The Nova Scotia government is disputing claims that it acknowledged upcoming changes in the province's film tax credit are "not workable" for the industry.
The claim was made by film representatives after a meeting with Finance Minister Diana Whalen in Halifax on Tuesday.
"They have agreed what they put forward is not workable," Marc Almon from Screen Nova Scotia told reporters after the meeting with Whalen and a number of others, including Bernie Miller — a top official for Premier Stephen McNeil — and nine representatives of the film industry.
But Whalen took away a different message from the meeting.
"What I was acknowledging is they have a problem with this — we do not. It works for government," Whalen told reporters.
"It works for us," added McNeil.
'We've struck a balance'
Both said the government is willing to look at ways of restructuring their tax incentive but there is no more money available in future years.
The Liberals say they will make $6 million available for tax incentives targeted to television and film. The industry can share, with other creative industries, a further $6-million fund to be launched in 2016.
"What we've said to the industry is, 'We have a proposal that we believe certainly works for us. If you believe it can be done differently to work better for the industry, then let us know,'" McNeil said.
McNeil would not address industry claims that his government's tax credit change — which is scheduled to go into effect in July — will drive film and television production out of Nova Scotia.
"We believe we've struck a balance," the premier told reporters.
That was not the impression the film industry was left with after the meeting.
"We agreed the current tax credit system proposed by the government is not workable," said Almon.
Whalen said that was "their opinion."
"I think a lot was accomplished and it was really important that we had the chance to talk about these details. This is a mechanism that works for industry, for other businesses, it works for us," she said later on Tuesday.
Last week, the province announced in its spring budget that it was slashing the film tax credit — essentially a guaranteed payroll rebate on eligible labour costs — from 100 per cent refundable to 25 per cent refundable.
Productions can recover the remaining 75 per cent only if they pay corporate income tax. Few companies make enough money to pay tax.

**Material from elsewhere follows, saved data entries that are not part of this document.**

(* ===== verification/Ber.v ===== *)
(** * The BER codec of the SNMP agent

    Models [crates/spt-snmp/src/ber.rs]: definite lengths, integers, unsigned
    application integers, object identifiers, and the TLV encoder and decoder
    built on them.  A byte is a [Z] in [0, 256); [usize] is 64 bits wide.  The
    encoder's buffer is the list of its bytes, the decoder a slice and a
    position.  Integer operations are checked, as the release profile has
    them: an overflow is a [Panic].  An error ends the decoding: every caller
    propagates it, so the position a failed read leaves behind is not kept. *)

From S2P Require Import Prelude Bytes.

(** [Error::Ber] and [Error::BerEncode], with the reason in place of the text. *)
Inductive BerReason :=
| Truncated | LengthOverflow | WrongTag (expected got : Z) | Indefinite | TooManyLengthBytes
| EmptyInteger | IntegerTooLarge | OutOfRange | NonEmptyNull | EmptyOid | ArcTooLarge | OidTooShort
| FirstArc | SecondArc | UnknownValueTag (tag : Z) | IpAddressLength.

(** [UsmError] of [crates/spt-snmp/src/error.rs]. *)
Inductive UsmError :=
| UnsupportedSecLevel | NotInTimeWindow | UnknownUserName | UnknownEngineId | WrongDigest | DecryptionError.

(** [Error] of the same file: [Ber], [BerEncode], the texts of [Message], [Usm],
    [Privacy] and [Internal]; [Io] and [Config] do not occur in what is
    modelled. *)
Inductive BerError :=
| BerDecode (r : BerReason) | BerEncode (r : BerReason) | UnknownPduTag (tag : Z) | FieldOverflow
| UnsupportedVersion (v : Z) | FlagsLength (n : Z) | WrongDataTag (tag : Z)
| Usm (e : UsmError) | Privacy | InternalError.

(** ** Tags *)

Definition TAG_INTEGER : Z := 0x02.
Definition TAG_OCTET_STRING : Z := 0x04.
Definition TAG_NULL : Z := 0x05.
Definition TAG_OID : Z := 0x06.
Definition TAG_SEQUENCE : Z := 0x30.
Definition TAG_IP_ADDRESS : Z := 0x40.
Definition TAG_COUNTER32 : Z := 0x41.
Definition TAG_GAUGE32 : Z := 0x42.
Definition TAG_TIMETICKS : Z := 0x43.
Definition TAG_OPAQUE : Z := 0x44.
Definition TAG_COUNTER64 : Z := 0x46.
Definition TAG_NO_SUCH_OBJECT : Z := 0x80.
Definition TAG_NO_SUCH_INSTANCE : Z := 0x81.
Definition TAG_END_OF_MIB : Z := 0x82.
Definition TAG_GET_REQUEST : Z := 0xA0.
Definition TAG_GET_NEXT_REQUEST : Z := 0xA1.
Definition TAG_RESPONSE : Z := 0xA2.
Definition TAG_SET_REQUEST : Z := 0xA3.
Definition TAG_GET_BULK_REQUEST : Z := 0xA5.
Definition TAG_INFORM_REQUEST : Z := 0xA6.
Definition TAG_SNMPV2_TRAP : Z := 0xA7.
Definition TAG_REPORT : Z := 0xA8.

(** ** Integers *)

(** The two stripping loops of [encode_int]. *)
Fixpoint strip_zeros (l : list Z) : list Z :=
  match l with
  | b0 :: ((b1 :: _) as r) => if (b0 =? 0) && (Z.land b1 0x80 =? 0) then strip_zeros r else l
  | _ => l
  end.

"I think it's fair thing to say that we're looking for a common ground," Whalen said. "Things we can agree on. We have a fiscal envelope, and we have a fiscal reality. I made it very clear that we have challenges and they understand that. I also listened to the challenges they have."
The position differed from the impression Almon was left with.
"We do consider that considerable progress — an acknowledgment the 25 per cent refundable and 75 per cent unrefundable system is not something that can serve the interests of the industry," he said.
The film industry says it has agreed to meet with Whalen again later this week.
"I think the next step is to look at what funds are available within the fiscal envelope and how best to put it in a way that they can access it," Whalen said.
"What they are telling us is they would not be accessing the funds we think are available through a tax credit, a real tax credit. So we'll just look at what their suggestions are, whether there's another way to go forward."
Almon said the industry has put forward its own proposal but would not discuss it. He also said they're concerned about the proposed July 1 implementation date. No changes have been made to that date.
"We do still have some concerns, especially regarding the implementation date so we have to continue talking about that. And we also are concerned about the numbers. We need to continue talking," he said.
'We're open to some change'
Producer and director Scott Simpson says the two sides need to agree on the best way forward and that the industry needs time to prepare for whatever that will be.
"It doesn't change overnight. We need time to not only come to an agreement on the best way forward but also to implement any changes to an industry," he said.
"It takes some time to restructure if there was going to be some restructuring."
The industry also appears to accept that the current tax credit — which allows producers to write off up to 65 per cent of labour costs — is unlikely to survive.
"It's fair to say we're open to some change. Our industry changes. We adapt to global shifts in the industry," said Simpson.
"If there's going to be a change, we're willing to look at possibilities, options. It's not reasonable to expect that that can happen in a matter of months."